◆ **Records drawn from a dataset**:
+++

(* ===== verification/Effects.v ===== *)
(** * Effects: state and exceptions

    Stateful Python code that may raise is a function of its state which returns or fails,
    and in both cases gives the state it stopped in: what was written before a raise stays
    written.  [keeps Rel m] says what [m] does to the state whatever it returns. *)

From S2P Require Import Prelude.

Definition Eff (E S A : Type) : Type := S → res E A * S.

Definition mret {E S A} (a : A) : Eff E S A := λ s, (Ok a, s).
Definition throw {E S A} (e : E) : Eff E S A := λ s, (Err e, s).

Definition mbind {E S A B} (m : Eff E S A) (k : A → Eff E S B) : Eff E S B := λ s,
  match m s with
  | (Ok a, s') => k a s'
  | (Err e, s') => (Err e, s')
  end.

Notation "'do!' x ':=' m 'in' k" := (mbind m (λ x, k))
  (at level 10, x name, m at level 100, k at level 200) : py_scope.
Notation "m ';;' k" := (mbind m (λ _, k)) (at level 100, k at level 200, right associativity) : py_scope.

Lemma mbind_mret {E S A B} (a : A) (k : A → Eff E S B) : mbind (mret a) k = k a.
Proof. done. Qed.

(** Reads and assignments of the state. *)
Definition reads {E S A} (f : S → A) : Eff E S A := λ s, (Ok (f s), s).
Definition modify {E S} (f : S → S) : Eff E S unit := λ s, (Ok tt, f s).

Lemma mbind_reads {E S A B} (f : S → A) (k : A → Eff E S B) s : mbind (reads f) k s = k (f s) s.
Proof. done. Qed.

Lemma mbind_modify {E S B} (f : S → S) (k : unit → Eff E S B) s : mbind (modify f) k s = k tt (f s).
Proof. done. Qed.

(** A plain call that may raise; [wrap] makes the exception. *)
Definition lift_as {X E S A} (wrap : X → E) (r : res X A) : Eff E S A :=
  match r with Ok a => mret a | Err e => throw (wrap e) end.

(** What a computation does to the state whatever it returns, as a preorder [Rel] between
    the states before and after. *)
Definition keeps {E S A} (Rel : S → S → Prop) (m : Eff E S A) : Prop := ∀ s, Rel s (m s).2.

Section keeps.
Context {E S : Type} (Rel : S → S → Prop) `{!PreOrder Rel}.

Lemma keeps_ret {A} (a : A) : keeps Rel (mret a : Eff E S A).
Proof using PreOrder0. intros s. cbn. reflexivity. Qed.

Lemma keeps_throw {A} e : keeps Rel (throw e : Eff E S A).
Proof using PreOrder0. intros s. cbn. reflexivity. Qed.

Lemma keeps_reads {A} (f : S → A) : keeps Rel (reads f : Eff E S A).
Proof using PreOrder0. intros s. cbn. reflexivity. Qed.

Lemma keeps_lift {X A} (wrap : X → E) (r : res X A) : keeps Rel (lift_as wrap r : Eff E S A).
Proof using PreOrder0. destruct r; [apply keeps_ret|apply keeps_throw]. Qed.

Lemma keeps_modify f : (∀ s, Rel s (f s)) → keeps Rel (modify f : Eff E S unit).
Proof. intros H s. apply H. Qed.

Lemma keeps_bind {A B} (m : Eff E S A) (k : A → Eff E S B) :
  keeps Rel m → (∀ a, keeps Rel (k a)) → keeps Rel (mbind m k).
Proof using PreOrder0.
  intros Hm Hk s. unfold mbind. specialize (Hm s). destruct (m s) as [[a|e] s1]; [|done].
  etrans; [exact Hm|apply Hk].
Qed.
End keeps.

(** The relation at one run. *)
Lemma keeps_run {E S A} (Rel : S → S → Prop) (m : Eff E S A) s o s' : m s = (o, s') → keeps Rel m → Rel s s'.
Proof. intros H Hm. specialize (Hm s). by rewrite H in Hm. Qed.

(** Runs that return, taken apart. *)
Lemma mbind_ok {E S A B} (m : Eff E S A) (k : A → Eff E S B) s b s' :
  mbind m k s = (Ok b, s') ↔ ∃ a s1, m s = (Ok a, s1) ∧ k a s1 = (Ok b, s').
Proof.
  unfold mbind. destruct (m s) as [[a|e] s1]; split.
  - eauto.
  - by intros (a' & s2 & [= -> ->] & H).
  - done.
  - by intros (a' & s2 & [=] & _).
Qed.

Lemma mbind_err {E S A B} (m : Eff E S A) (k : A → Eff E S B) s e s' :
  mbind m k s = (Err e, s') ↔
  m s = (Err e, s') ∨ ∃ a s1, m s = (Ok a, s1) ∧ k a s1 = (Err e, s').
Proof.
  unfold mbind. destruct (m s) as [[a|x] s1]; split.
  - eauto.
  - by intros [[=]|(a' & s2 & [= -> ->] & H)].
  - intros [= -> ->]; by left.
  - by intros [[= -> ->]|(a2 & s2 & [=] & _)].
Qed.

Lemma lift_ok {X E S A} (wrap : X → E) (r : res X A) (s : S) a s' :
  lift_as wrap r s = (Ok a, s') ↔ r = Ok a ∧ s' = s.
Proof. destruct r; cbn; unfold mret, throw; naive_solver. Qed.

(** [try]: the outcome as a value. *)
Definition attempt {E X S A} (m : Eff E S A) : Eff X S (res E A) := λ s,
  let '(r, s') := m s in (Ok r, s').

Lemma keeps_attempt {E X S A} (Rel : S → S → Prop) (m : Eff E S A) :
  keeps Rel m → keeps Rel (attempt m : Eff X S (res E A)).
Proof. intros H s. unfold attempt. specialize (H s). by destruct (m s). Qed.

(** The lemmas that close a [keeps] goal about a named operation. *)
Create HintDb gw discriminated.

(** One step of a [keeps] proof on the syntax of a computation; [keeps] solves the ones
    that need no case analysis of their own. *)
Ltac keeps_step :=
  match goal with
  | |- keeps _ (mbind _ _) => apply keeps_bind; [apply _| |intros ?]
  | |- keeps _ (mret _) => apply keeps_ret; apply _
  | |- keeps _ (throw _) => apply keeps_throw; apply _
  | |- keeps _ (reads _) => apply keeps_reads; apply _
  | |- keeps _ (lift_as _ _) => apply keeps_lift; apply _
  | |- keeps _ (attempt _) => apply keeps_attempt
  | |- keeps _ (if ?b then _ else _) => destruct b
  | |- keeps _ (match ?x with _ => _ end) => destruct x
  | |- keeps _ _ => solve [eauto with gw nocore]
  end.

+++

◆ **PROBLEM**: An exact copy of the lines above, from the one containing "res X A) : Eff" down to the one containing "Proof. intros H Hm." and including both, is the whole answer; retype it and nothing else.

◆ **ANSWER TO THE PROBLEM**:
Definition lift_as {X E S A} (wrap : X → E) (r : res X A) : Eff E S A :=
  match r with Ok a => mret a | Err e => throw (wrap e) end.

(** What a computation does to the state whatever it returns, as a preorder [Rel] between
    the states before and after. *)
Definition keeps {E S A} (Rel : S → S → Prop) (m : Eff E S A) : Prop := ∀ s, Rel s (m s).2.

Section keeps.
Context {E S : Type} (Rel : S → S → Prop) `{!PreOrder Rel}.

Lemma keeps_ret {A} (a : A) : keeps Rel (mret a : Eff E S A).
Proof using PreOrder0. intros s. cbn. reflexivity. Qed.

Lemma keeps_throw {A} e : keeps Rel (throw e : Eff E S A).
Proof using PreOrder0. intros s. cbn. reflexivity. Qed.

Lemma keeps_reads {A} (f : S → A) : keeps Rel (reads f : Eff E S A).
Proof using PreOrder0. intros s. cbn. reflexivity. Qed.

Lemma keeps_lift {X A} (wrap : X → E) (r : res X A) : keeps Rel (lift_as wrap r : Eff E S A).
Proof using PreOrder0. destruct r; [apply keeps_ret|apply keeps_throw]. Qed.

Lemma keeps_modify f : (∀ s, Rel s (f s)) → keeps Rel (modify f : Eff E S unit).
Proof. intros H s. apply H. Qed.

Lemma keeps_bind {A B} (m : Eff E S A) (k : A → Eff E S B) :
  keeps Rel m → (∀ a, keeps Rel (k a)) → keeps Rel (mbind m k).
Proof using PreOrder0.
  intros Hm Hk s. unfold mbind. specialize (Hm s). destruct (m s) as [[a|e] s1]; [|done].
  etrans; [exact Hm|apply Hk].
Qed.
End keeps.

(** The relation at one run. *)
Lemma keeps_run {E S A} (Rel : S → S → Prop) (m : Eff E S A) s o s' : m s = (o, s') → keeps Rel m → Rel s s'.
Proof. intros H Hm. specialize (Hm s). by rewrite H in Hm. Qed.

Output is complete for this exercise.